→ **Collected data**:
--- --- ---
(* ===== verification/Pool.v ===== *)
(** * dparent.c, prefork.c, dsignal.c: the processes of the daemon

    The parent keeps a pool of children that serve clients.  [daemon] is the
    parent: its own process ([d_srv]), its options and ids, and its children.
    The children run between the parent's own steps, in an order that
    [d_turns] decides; a turn is what they do before the parent goes on, a job
    being one step.  The files are shared, everything else of a child is a copy
    made by [fork]. *)

From S2P Require Import Prelude CLib Util Argv Text World Io Rpc Tempfile Bulk Results Hosts Access Lock Exec Net.
From S2P Require Import Serve Stats Dopt Setup.

(** What the kernel decides for a process from now on. *)
Record kernel := Kernel {
  kn_xfer : list xfer;
  kn_sel : list sel;
  kn_fs : list (option errno);
  kn_mem : list bool;
  kn_fork : list bool;
  kn_wait : list wait_ev;
  kn_clock : list (Z * Z)
}.

Definition reload (k : kernel) (s : server) : server :=
  let o := sv_os s in
  let w := os_w o in
  set_sv_os (Os (World (w_core w) (kn_xfer k) (kn_sel k) (kn_fs k) (kn_mem k) (w_timeout w) (w_env w))
    (os_pid o) (kn_fork k) (kn_wait k) (kn_clock k) (os_children o) (os_killed o) (os_safeguard o)
    (os_conn o) (os_so o) (os_streams o) (os_log o)) s.

Definition files_of (s : server) : gmap cstr node := c_files (w_core (os_w (sv_os s))).
Definition with_files (m : gmap cstr node) (s : server) : server :=
  let w := os_w (sv_os s) in
  set_sv_os (set_os_w (set_core (set_files m (w_core w)) w) (sv_os s)) s.
Definition with_pid (pid : Z) (s : server) : server :=
  let o := sv_os s in
  set_sv_os (Os (os_w o) pid (os_fork o) (os_wait o) (os_clock o) (os_children o) (os_killed o)
    (os_safeguard o) (os_conn o) (os_so o) (os_streams o) (os_log o)) s.

(** A child: its process, the requests it has served, and its wait status once
    it is dead. *)
Record kid := Kid {
  k_srv : server;
  k_ireq : nat;
  k_status : option Z
}.

(** What a call of [accept] gives: a client and what it will send. *)
Inductive accept_ev := AccIntr | AccErr | AccConn (peer : sockaddr) (data : cstr).

(** What happens in a child. *)
Inductive kid_act := Accept (pid : nat) (evs : list accept_ev) (k : kernel) | Signal (pid : nat) (sig : Z).

(** How a [waitpid] of the parent goes. *)
Inductive wait_how := WGo | WIntr | WErr.
Record turn := Turn { t_acts : list kid_act; t_how : wait_how }.

(** What a signal does; one that is not listed kills the process. *)
Inductive disposition := SigIgnore | SigTerminate.

Record daemon := Daemon {
  d_srv : server;
  d_opts : dopts;
  d_cred : creds;
  d_stats : stats;
  d_sigs : gmap Z disposition;
  d_atexit : bool;              (** [dcc_remove_pid] is to run at exit *)
  d_master : Z;                 (** [dcc_master_pid] *)
  d_wd : cstr;                  (** [dcc_daemon_wd] *)
  d_nkids : Z;                  (** [dcc_nkids] *)
  d_max_kids : Z;               (** [dcc_max_kids] *)
  d_kids : gmap nat kid;
  d_next : nat;                 (** the pid of the next child *)
  d_turns : list turn
}.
--- --- ---
→ **ASSIGNMENT**: The records need to be copied exactly, with no line left out.

→ **ANSWER**:
(* ===== verification/Pool.v ===== *)
(** * dparent.c, prefork.c, dsignal.c: the processes of the daemon

    The parent keeps a pool of children that serve clients.  [daemon] is the
    parent: its own process ([d_srv]), its options and ids, and its children.
    The children run between the parent's own steps, in an order that
    [d_turns] decides; a turn is what they do before the parent goes on, a job
    being one step.  The files are shared, everything else of a child is a copy
    made by [fork]. *)

From S2P Require Import Prelude CLib Util Argv Text World Io Rpc Tempfile Bulk Results Hosts Access Lock Exec Net.
From S2P Require Import Serve Stats Dopt Setup.

(** What the kernel decides for a process from now on. *)
Record kernel := Kernel {
  kn_xfer : list xfer;
  kn_sel : list sel;
  kn_fs : list (option errno);
  kn_mem : list bool;
  kn_fork : list bool;
  kn_wait : list wait_ev;
  kn_clock : list (Z * Z)
}.

Definition reload (k : kernel) (s : server) : server :=
  let o := sv_os s in
  let w := os_w o in
  set_sv_os (Os (World (w_core w) (kn_xfer k) (kn_sel k) (kn_fs k) (kn_mem k) (w_timeout w) (w_env w))
    (os_pid o) (kn_fork k) (kn_wait k) (kn_clock k) (os_children o) (os_killed o) (os_safeguard o)
    (os_conn o) (os_so o) (os_streams o) (os_log o)) s.

Definition files_of (s : server) : gmap cstr node := c_files (w_core (os_w (sv_os s))).
Definition with_files (m : gmap cstr node) (s : server) : server :=
  let w := os_w (sv_os s) in
  set_sv_os (set_os_w (set_core (set_files m (w_core w)) w) (sv_os s)) s.
Definition with_pid (pid : Z) (s : server) : server :=
  let o := sv_os s in
  set_sv_os (Os (os_w o) pid (os_fork o) (os_wait o) (os_clock o) (os_children o) (os_killed o)
    (os_safeguard o) (os_conn o) (os_so o) (os_streams o) (os_log o)) s.

(** A child: its process, the requests it has served, and its wait status once
    it is dead. *)
Record kid := Kid {
  k_srv : server;
  k_ireq : nat;
  k_status : option Z
}.

(** What a call of [accept] gives: a client and what it will send. *)
Inductive accept_ev := AccIntr | AccErr | AccConn (peer : sockaddr) (data : cstr).

(** What happens in a child. *)
Inductive kid_act := Accept (pid : nat) (evs : list accept_ev) (k : kernel) | Signal (pid : nat) (sig : Z).

(** How a [waitpid] of the parent goes. *)
Inductive wait_how := WGo | WIntr | WErr.
Record turn := Turn { t_acts : list kid_act; t_how : wait_how }.

(** What a signal does; one that is not listed kills the process. *)
Inductive disposition := SigIgnore | SigTerminate.

Record daemon := Daemon {
  d_srv : server;
  d_opts : dopts;
  d_cred : creds;
  d_stats : stats;
  d_sigs : gmap Z disposition;
  d_atexit : bool;              (** [dcc_remove_pid] is to run at exit *)
  d_master : Z;                 (** [dcc_master_pid] *)
  d_wd : cstr;                  (** [dcc_daemon_wd] *)
  d_nkids : Z;                  (** [dcc_nkids] *)
  d_max_kids : Z;               (** [dcc_max_kids] *)
  d_kids : gmap nat kid;
  d_next : nat;                 (** the pid of the next child *)
  d_turns : list turn
}.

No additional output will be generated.